Mallott is a young 70-year-old and brings a unique understanding and perspective to both government service and the private sector, as well as to the rural/urban divide that plagues Alaska. At 22 he was the mayor of Yakutat. He was commissioner of the Alaska Department of Community and Regional Affairs under Gov. Bill Egan. He served as mayor of Juneau before becoming the executive director of the Alaska Permanent Fund. He was the CEO of Sealaska Corp, president of the Alaska Federation of Natives, and has served on the board of many corporations, including Alaska Airlines and the Federal Reserve Bank of San Francisco. He’s clan leader of the KwaashKiKwaan clan of the Raven tribe of Yakutat. His wife Toni is a retired elementary school teacher.

While Mallott is accomplished, he also has a reputation of being volatile. But if that’s true, he kept that tendency at bay during his understated and humble announcement speech, the theme of which was about unifying the state.

Mallott said he wants a place where future generations can say that it “reached out to the least amongst us,” a state where its citizens worked to turn it into a “laboratory to those things that were unique to it,” a place that helped every child born into it.

After his speech, Mallott, in contrast to Dan Sullivan’s Senate announcement on Tuesday, spent some time with the media answering questions. Mallott’s nothing if not adept at wrapping answers in platitudes. However, when asked directly if he would personally vote to repeal SB 21, the controversial oil tax bill passed last legislative session, he said he would.

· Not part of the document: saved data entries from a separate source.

(* ===== verification/Yuv444.v ===== *)
(** * Round trips through YUV444

    [rgb_to_yuv444_u8] followed by [yuv444_to_rgb_u8], and how far the fixed-point arithmetic is
    from the coefficients of ITU-R BT.601. *)

From S2P Require Import Prelude CTypes Utils Elementwise Arithmetic Channels PixelKernels PixelLanes RgbToYuv YuvToRgb.

Local Abbreviation Y := luma.
Local Abbreviation U r g b := (colour_difference kBUWeight b (luma r g b)).
Local Abbreviation V r g b := (colour_difference kRVWeight r (luma r g b)).

Section pixel.
Context (r g b : Z).
Hypothesis r_byte : 0 <= r < 256.
Hypothesis g_byte : 0 <= g < 256.
Hypothesis b_byte : 0 <= b < 256.

Lemma luma_accurate : Z.abs (1000 * luma r g b - (299 * r + 587 * g + 114 * b)) <= 507.
Proof. unfold luma, kRYWeight, kGYWeight, kBYWeight. mod_lia. Qed.

(** The difference of blue is never saturated. *)
Lemma blue_difference_byte : 0 <= U r g b < 256.
Proof. unfold colour_difference, luma, kBUWeight, kRYWeight, kGYWeight, kBYWeight. mod_lia. Qed.

Lemma blue_returns : Z.abs (luma r g b + rounded ((U r g b - 128) * kUBWeight) - b) <= 1.
Proof. unfold rounded, colour_difference, luma, kUBWeight, kBUWeight, kRYWeight, kGYWeight, kBYWeight. mod_lia. Qed.

Lemma red_returns : Z.abs (luma r g b + rounded ((V r g b - 128) * kVRWeight) - r) <= 1.
Proof. unfold rounded, colour_difference, luma, kVRWeight, kRVWeight, kRYWeight, kGYWeight, kBYWeight. mod_lia. Qed.

Lemma green_returns :
  Z.abs (luma r g b + rounded ((U r g b - 128) * kUGWeight + (V r g b - 128) * kVGWeight) - g) <= 1.
Proof. unfold rounded, colour_difference, luma, kUGWeight, kVGWeight, kBUWeight, kRVWeight, kRYWeight, kGYWeight, kBYWeight. mod_lia. Qed.
End pixel.

Lemma saturate_near x c : 0 <= c < 256 -> Z.abs (x - c) <= 1 -> Z.abs (saturate x - c) <= 1.
Proof. unfold saturate, clamp_to. cbn. lia. Qed.

Lemma saturate_id x : 0 <= x < 256 -> saturate x = x.
Proof. unfold saturate, clamp_to. cbn. lia. Qed.

(** A pixel that is encoded and decoded. *)
Lemma pixel_returns BGR r g b : 0 <= r < 256 -> 0 <= g < 256 -> 0 <= b < 256 ->
  let back c := rgb_channel BGR (yuv_channel r g b 0) (yuv_channel r g b 1) (yuv_channel r g b 2) c in
  Z.abs (back (YuvToRgb.b_index_ BGR) - b) <= 1 /\
  (0 <= V r g b < 256 -> Z.abs (back (YuvToRgb.r_index_ BGR) - r) <= 1 /\ Z.abs (back YuvToRgb.g_index_ - g) <= 1).
Proof.
  intros Hr Hg Hb back. pose proof (luma_byte r g b Hr Hg Hb) as Hy. pose proof (blue_difference_byte r g b Hr Hg Hb) as Hu.
  assert (yuv_channel r g b 0 = Y r g b) as E0 by (by apply saturate_id).
  assert (yuv_channel r g b 1 = U r g b) as E1 by (by apply saturate_id).
  subst back. cbv beta. rewrite E0, E1.
  assert (forall v, rgb_channel BGR (Y r g b) (U r g b) v (YuvToRgb.b_index_ BGR) = blue (Y r g b) (U r g b)) as -> by (by destruct BGR).
  split; [by apply saturate_near, blue_returns|].
  intros Hv. assert (yuv_channel r g b 2 = V r g b) as -> by (by apply saturate_id).
  assert (rgb_channel BGR (Y r g b) (U r g b) (V r g b) (YuvToRgb.r_index_ BGR) = red (Y r g b) (V r g b)) as -> by (by destruct BGR).
  assert (rgb_channel BGR (Y r g b) (U r g b) (V r g b) YuvToRgb.g_index_ = green (Y r g b) (U r g b) (V r g b)) as -> by (by destruct BGR).
  split; [by apply saturate_near, red_returns|by apply saturate_near, green_returns].
Qed.

(** C34: an image that is encoded to YUV444 and decoded again, in any of the orders of channels,
    has every blue value within one of the source, and every red and green value too wherever the
    difference of red fits in a byte; a new alpha channel is 255.  The difference of blue always
    fits. *)
Theorem yuv444_round_trip BGR kAlpha BGR' kAlpha' src mid dst width height mem :
  let sch := input_channels kAlpha in
  let dch := output_channels kAlpha' in
  placed_images 1 width height [sch] [3] [src] [mid] -> placed_images 1 width height [3] [dch] [mid] [dst] ->
  image_of_bytes src sch width height mem -> accepts 1 [src; mid] width height -> accepts 1 [mid; dst] width height ->
  let encoded := rgb_to_yuv444_u8 src mid width height (yuv444_format BGR kAlpha) mem in
  let decoded := yuv444_to_rgb_u8 mid dst width height (yuv444_format BGR' kAlpha') encoded.2 in
  encoded.1 = KLEIDICV_OK /\ decoded.1 = KLEIDICV_OK /\
  forall y x, 0 <= y < height -> 0 <= x < width ->
  let source e := mem (byte_address src sch y x e) in
  let result c := decoded.2 (byte_address dst dch y x c) in
  let r := source (RgbToYuv.r_index_ BGR) in
  let g := source RgbToYuv.g_index_ in
  let b := source (RgbToYuv.b_index_ BGR) in
  Z.abs (result (YuvToRgb.b_index_ BGR') - b) <= 1 /\
  (0 <= colour_difference kRVWeight r (luma r g b) < 256 ->
    Z.abs (result (YuvToRgb.r_index_ BGR') - r) <= 1 /\ Z.abs (result YuvToRgb.g_index_ - g) <= 1) /\
  (kAlpha' = true -> result alpha_index_ = 255).
Proof.
  intros sch dch Hp1 Hp2 Hv Ha1 Ha2 encoded decoded.
  assert (conversion_result sch 3 (yuv_value BGR) src mid width height mem encoded) as [H1 _].
  { pose proof (rgb2yuv_operation_correct BGR kAlpha src mid width height mem Hp1 Hv). by destruct BGR, kAlpha. }
  destruct (H1 Ha1) as (Hok1 & Hmid & _).
  assert (image_of_bytes mid 3 width height encoded.2) as Hv2.
  { intros y x c Hy Hx Hc. rewrite Hmid by done. apply saturate_byte. }
  assert (conversion_result 3 dch (rgb_value BGR') mid dst width height encoded.2 decoded) as [H2 _].
  { pose proof (yuv2rgb_operation_correct BGR' kAlpha' mid dst width height encoded.2 Hp2 Hv2). by destruct BGR', kAlpha'. }
  destruct (H2 Ha2) as (Hok2 & Hdst & _). split; [done|]. split; [done|].
  intros y x Hy Hx source result r g b. pose proof (RgbToYuv.index_range BGR kAlpha) as (Hr & Hg & Hb).
  assert (forall c, 0 <= c < dch -> result c = rgb_channel BGR' (yuv_channel r g b 0) (yuv_channel r g b 1) (yuv_channel r g b 2) c) as Hres.
  { intros c Hc. unfold result. rewrite Hdst by done. unfold rgb_value. rewrite !Hmid by (done || lia). reflexivity. }
  rewrite (Hres (YuvToRgb.b_index_ BGR')), (Hres (YuvToRgb.r_index_ BGR')), (Hres YuvToRgb.g_index_)
    by (destruct BGR', kAlpha'; unfold YuvToRgb.g_index_, dch; cbn; lia).
  destruct (pixel_returns BGR' r g b) as [Hblue Hother]; [by apply Hv..|]. split; [exact Hblue|]. split; [exact Hother|].
  intros ->. rewrite Hres by (unfold dch, alpha_index_; cbn; lia). by destruct BGR'.
Qed.

(** BGRA to YUV444 and back to RGB. *)
Lemma yuv444_round_trip_witness :
  let mem p := p mod 256 in
  let encoded := rgb_to_yuv444_u8 (1000, 12) (2000, 9) 3 2 (yuv444_format true true) mem in
  let decoded := yuv444_to_rgb_u8 (2000, 9) (3000, 9) 3 2 (yuv444_format false false) encoded.2 in
  decoded.1 = KLEIDICV_OK /\ Z.abs (decoded.2 (3000 + 9 + 3 + 2) - 1016 mod 256) <= 1 /\ Z.abs (decoded.2 (3000 + 9 + 3 + 0) - 1018 mod 256) <= 1.
Proof.
  destruct (yuv444_round_trip true true false false (1000, 12) (2000, 9) (3000, 9) 3 2 (fun p => p mod 256)) as (_ & H2 & H3).
  - place_images.
  - place_images.
  - intros y x e _ _ _. apply Z.mod_pos_bound. lia.
  - split; [repeat constructor; cbn; discriminate|vm_compute; discriminate].
  - split; [repeat constructor; cbn; discriminate|vm_compute; discriminate].
  - destruct (H3 1 1 ltac:(lia) ltac:(lia)) as (Hb & Hrg & _). split; [exact H2|]. split; [exact Hb|].
    refine (proj1 (Hrg _)). vm_compute. split; [discriminate|reflexivity].
Defined.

He pointed to the more than 50,000 Alaskans who signed the petition to repeal the bill as evidence that something isn’t right with the new tax law, and that if it weren’t rewritten, it would “color everything.”

“We still need to work for the best balance,” he said, noting how important oil is to the state’s economy and how he would work with the companies and the citizens to create that balance.

The repeal effort is likely to take center-stage in the upcoming race. The oil companies and companies which depend on oil industry revenue—including some Alaska Native Corporations– will likely spend millions of dollars to make sure that the repeal doesn’t happen, and will likely try to make sure that a candidate who supports the repeal isn’t elected.